Taking planners out of liquor regulation
On 1 July 2025, changes were made to all Victorian planning schemes, removing the requirement for a planning permit to sell alcoholic beverages as packaged liquor (such as at a bottle shop) or as part of an entertainment venue (including restaurants and bars).
Previously, venues were required to obtain both a planning permit—usually from the local council—and a liquor license from Liquor Control Victoria. This dual-approval process was often criticised as redundant. The recent removal of the planning permit requirement has been positioned as a red-tape reduction measure, stemming from the Victoria: Open for Business economic growth statement released in December 2024.
However, is this just cutting unnecessary bureaucracy, or have we shifted resources without addressing potential risks?
Why liquor regulation exists
Planning regulation
Effective regulation needs a clear purpose (what is the problem to be solved?) and a clear jurisdictional division (who is responsible for managing the regulatory response to the problem?).
The purpose of liquor regulation includes addressing amenity-related considerations, such as managing noise from licensed venues. These issues are typically specific to the operations of individual venues and tend to be localised in nature.
The planning provisions, previously located at clause 52.27 of planning schemes, lacked a clearly defined purpose or decision guidelines. Early versions of the provision did not include statements regarding the clause's objectives, resulting in ambiguity about which factors were valid for consideration during planning permit assessments.
When these were added, they focused largely on the management of amenity. For example, the purposes of the final version of clause 52.27 were:
- To ensure that licensed premises are situated in appropriate locations.
- To ensure that the impact of the licensed premises on the amenity of the surrounding area is considered.
The stated purposes of liquor regulation remained ambiguous—particularly regarding how authorities determined whether a location was “appropriate.” The criteria for such judgments were not clearly defined.
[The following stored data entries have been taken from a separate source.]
(** With a positive spot, strike and volatility and a valid option type,
    every Core operation returns, at every [T]. *)
Lemma core_call_total norm_cdf op ot Si K T r sigma :
  0 < Si -> 0 < K -> 0 < sigma ->
  is_call ot = true \/ is_put ot = true ->
  exists v, core_call norm_cdf op ot Si K T r sigma = Ok v.
Proof.
  intros HS HK Hsig Hot.
  destruct (Rle_dec T 0) as [Hexp | Hlive].
  - destruct op; simpl.
    + destruct Hot as [Hc | Hp]; eexists;
        [apply option_price_expired_call | apply option_price_expired_put]; assumption.
    + destruct (is_call ot) eqn:Hc; eexists;
        [apply delta_expired_call | apply delta_expired_not_call]; assumption.
    + eexists. apply gamma_expired; assumption.
    + eexists. apply vega_expired; assumption.
    + eexists. apply theta_expired; assumption.
    + eexists. apply rho_expired; assumption.
  - destruct (pos_ratio Si K HS HK) as [HK0 Hq].
    apply core_call_live_valid; try assumption; lra.
Qed.

Section SimulatorProofs.

Variable norm_cdf : R -> R.
Variable RandomState : Type.
Variable np_random_seed : Z -> result RandomState.
Variable np_random_randn : RandomState -> R * RandomState.

(** The first loop: it never raises while [i + 1] stays inside the array,
    keeps the length and cell 0, and every cell it has reached is positive. *)
Lemma spot_loop_ok r sigma dt : forall (n a : nat) (Ss : list R) (g : RandomState),
  (a + n < length Ss)%nat ->
  (forall j, (j <= a)%nat -> exists v, Ss !! j = Some v /\ 0 < v) ->
  exists Ss' g',
    sim_for_each (seq a n) (spot_step np_random_randn r sigma dt) Ss g = (Ok Ss', g') /\
    length Ss' = length Ss /\
    Ss' !! 0%nat = Ss !! 0%nat /\
    (forall j, (j <= a + n)%nat -> exists v, Ss' !! j = Some v /\ 0 < v).
Proof.
  induction n as [| n IH]; intros a Ss g Hlen Hpos.
  - exists Ss, g. simpl. repeat split; try reflexivity.
    intros j Hj. apply Hpos. lia.
  - destruct (Hpos a (Nat.le_refl a)) as (Sa & Ha & HSa).
    destruct (np_random_randn g) as [z g1] eqn:Hz.
    set (v := Sa * exp ((r - 0.5 * sigma ^ 2) * dt + sigma * sqrt dt * z)).
    assert (Hv : 0 < v).
    { unfold v. apply Rmult_lt_0_compat; [assumption | apply exp_pos]. }
    destruct (IH (Datatypes.S a) (<[(a + 1)%nat := v]> Ss) g1) as (Ss' & g' & Hrun & Hl & H0 & Hall).
    { rewrite length_insert. lia. }
    { intros j Hj. destruct (decide (j = a + 1)%nat) as [-> | Hne].
      - exists v. split; [| assumption].
        apply list_lookup_insert_eq. lia.
      - rewrite list_lookup_insert_ne by lia. apply Hpos. lia. }
    exists Ss', g'. repeat split.
    + simpl. unfold sim_bind at 1. unfold spot_step at 1.
      unfold sim_bind at 1. unfold randn. rewrite Hz.
      unfold lift. rewrite (getitem_ok _ _ _ Ha). rewrite bind_Ok.
      rewrite setitem_ok by lia. fold v. exact Hrun.
    + rewrite Hl, length_insert. reflexivity.
    + rewrite H0. apply list_lookup_insert_ne. lia.
    + intros j Hj. apply Hall. lia.
Qed.

Section GreeksLoop.

Variables (ot : string) (Ss : list R) (K T r sigma : R).
Hypothesis strike_pos : 0 < K.
Hypothesis sigma_pos : 0 < sigma.
Hypothesis ot_valid : is_call ot = true \/ is_put ot = true.

(** One pass of the second loop's body: the six values are the six Core
    results at [(S[i], K, max(T - t, 0), r, sigma)], each stored at [i]. *)
Lemma greeks_step_ok (i : nat) (t : R) (A : greek_arrays) (Si : R) :
  Ss !! i = Some Si -> 0 < Si ->
  (forall op, (i < length (array_of op A))%nat) ->
  exists A',
    greeks_step norm_cdf ot Ss K T r sigma (i, t) A = Ok A' /\
    forall op, exists v,
      core_call norm_cdf op ot Si K (py_max (T - t) 0) r sigma = Ok v /\
      array_of op A' = <[i := v]> (array_of op A).
Proof.
  intros Hi HSi Hlen.
  pose proof (fun op => core_call_total norm_cdf op ot Si K (py_max (T - t) 0) r sigma
                          HSi strike_pos sigma_pos ot_valid) as Htot.
  destruct (Htot Price) as (p & Hp). destruct (Htot Delta) as (d & Hd).
  destruct (Htot Gamma) as (g & Hg). destruct (Htot Vega) as (v & Hv).
  destruct (Htot Theta) as (th & Hth). destruct (Htot Rho) as (rh & Hrh).
  simpl in Hp, Hd, Hg, Hv, Hth, Hrh.
  pose proof (Hlen Price) as Lp. pose proof (Hlen Delta) as Ld.
  pose proof (Hlen Gamma) as Lg. pose proof (Hlen Vega) as Lv.
  pose proof (Hlen Theta) as Lth. pose proof (Hlen Rho) as Lrh.
  simpl in Lp, Ld, Lg, Lv, Lth, Lrh.
  eexists. split.
  - unfold greeks_step.
    rewrite (getitem_ok _ _ _ Hi), bind_Ok.
    rewrite Hp, bind_Ok, setitem_ok, bind_Ok by assumption.
    rewrite Hd, bind_Ok, setitem_ok, bind_Ok by assumption.
    rewrite Hg, bind_Ok, setitem_ok, bind_Ok by assumption.
    rewrite Hv, bind_Ok, setitem_ok, bind_Ok by assumption.
    rewrite Hth, bind_Ok, setitem_ok, bind_Ok by assumption.
    rewrite Hrh, bind_Ok, setitem_ok, bind_Ok by assumption.
    reflexivity.
  - intros op. destruct op; simpl; eexists; (split; [eassumption | reflexivity]).
Qed.

(** The second loop over the pairs [(a, t_0), (a+1, t_1), ...]. *)
Lemma greeks_loop_ok : forall (ts : list R) (a : nat) (A : greek_arrays),
  (forall k, (k < length ts)%nat -> exists Si, Ss !! (a + k)%nat = Some Si /\ 0 < Si) ->
  (forall op, (a + length ts <= length (array_of op A))%nat) ->
  exists A',
    for_each (enumerate_from a ts) (greeks_step norm_cdf ot Ss K T r sigma) A = Ok A' /\
    (forall op, length (array_of op A') = length (array_of op A)) /\
    (forall op j, (j < a)%nat -> array_of op A' !! j = array_of op A !! j) /\
    (forall k t, ts !! k = Some t ->
       exists Si, Ss !! (a + k)%nat = Some Si /\
         forall op, exists v,
           core_call norm_cdf op ot Si K (py_max (T - t) 0) r sigma = Ok v /\
           array_of op A' !! (a + k)%nat = Some v).
Proof.
  induction ts as [| t ts IH]; intros a A Hpos Hlen.
  - exists A. simpl. repeat split; try reflexivity.
    intros k t Hk. rewrite lookup_nil in Hk. discriminate.
  - destruct (Hpos 0%nat) as (Sa & Ha & HSa); [simpl; lia |].
    rewrite Nat.add_0_r in Ha.
    destruct (greeks_step_ok a t A Sa Ha HSa) as (A1 & Hstep & Hvals).
    { intros op. specialize (Hlen op). simpl in Hlen. lia. }
    assert (Hlen1 : forall op, length (array_of op A1) = length (array_of op A)).
    { intros op. destruct (Hvals op) as (v & _ & ->). apply length_insert. }
    destruct (IH (a + 1)%nat A1) as (A' & Hrun & Hl & Hbefore & Hat).
    { intros k Hk. replace (a + 1 + k)%nat with (a + Datatypes.S k)%nat by lia.
      apply Hpos. simpl. lia. }
    { intros op. rewrite Hlen1. specialize (Hlen op). simpl in Hlen. lia. }
    exists A'. split; [| split; [| split]].
    + cbn [enumerate_from]. rewrite for_each_cons, Hstep, bind_Ok. exact Hrun.
    + intros op. rewrite Hl. apply Hlen1.
    + intros op j Hj. rewrite Hbefore by lia.
      destruct (Hvals op) as (v & _ & ->).
      apply list_lookup_insert_ne. lia.
    + intros [| k] t' Hk.
      * simpl in Hk. injection Hk as <-.
        rewrite Nat.add_0_r. exists Sa. split; [assumption |].
        intros op. destruct (Hvals op) as (v & Hv & Harr).
        exists v. split; [assumption |].
        rewrite Hbefore by lia. rewrite Harr.
        apply list_lookup_insert_eq. specialize (Hlen op). simpl in Hlen. lia.
      * simpl in Hk. destruct (Hat k t' Hk) as (Si & HSi & Hops).
        replace (a + Datatypes.S k)%nat with (a + 1 + k)%nat by lia.
        exists Si. split; assumption.
Qed.

End GreeksLoop.

End SimulatorProofs.

Lemma range_of_nat (n : nat) : range (Z.of_nat n) = seq 0 n.
Proof. unfold range. rewrite Nat2Z.id. reflexivity. Qed.

Lemma Ok_inj {A : Type} (a b : A) : Ok a = Ok b -> a = b.
Proof. intros H. injection H as ->. reflexivity. Qed.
In practice, many assessments considered potential harm to the surrounding community. However, this approach was questioned in decisions such as Hunt Club Commercial Pty Ltd v Casey City Council (Red Dot) [2013] VCAT 725. In that case, the Tribunal concluded that:
Although the significant social effects of a planning decision may conceivably be a relevant consideration in a given case, as a matter of general principle, a broad concern about the social harm caused by alcohol, the accessibility of alcohol in the community generally, or the potential for the abuse or misuse of alcohol, will rarely (if ever) be a relevant consideration in the exercise of discretion for a particular licensed premises under clause 52.27. These matters are more commonly relevant to the complementary regulatory framework under the Liquor Control Reform Act 1998, albeit that there is some overlap between the liquor licensing and town planning frameworks.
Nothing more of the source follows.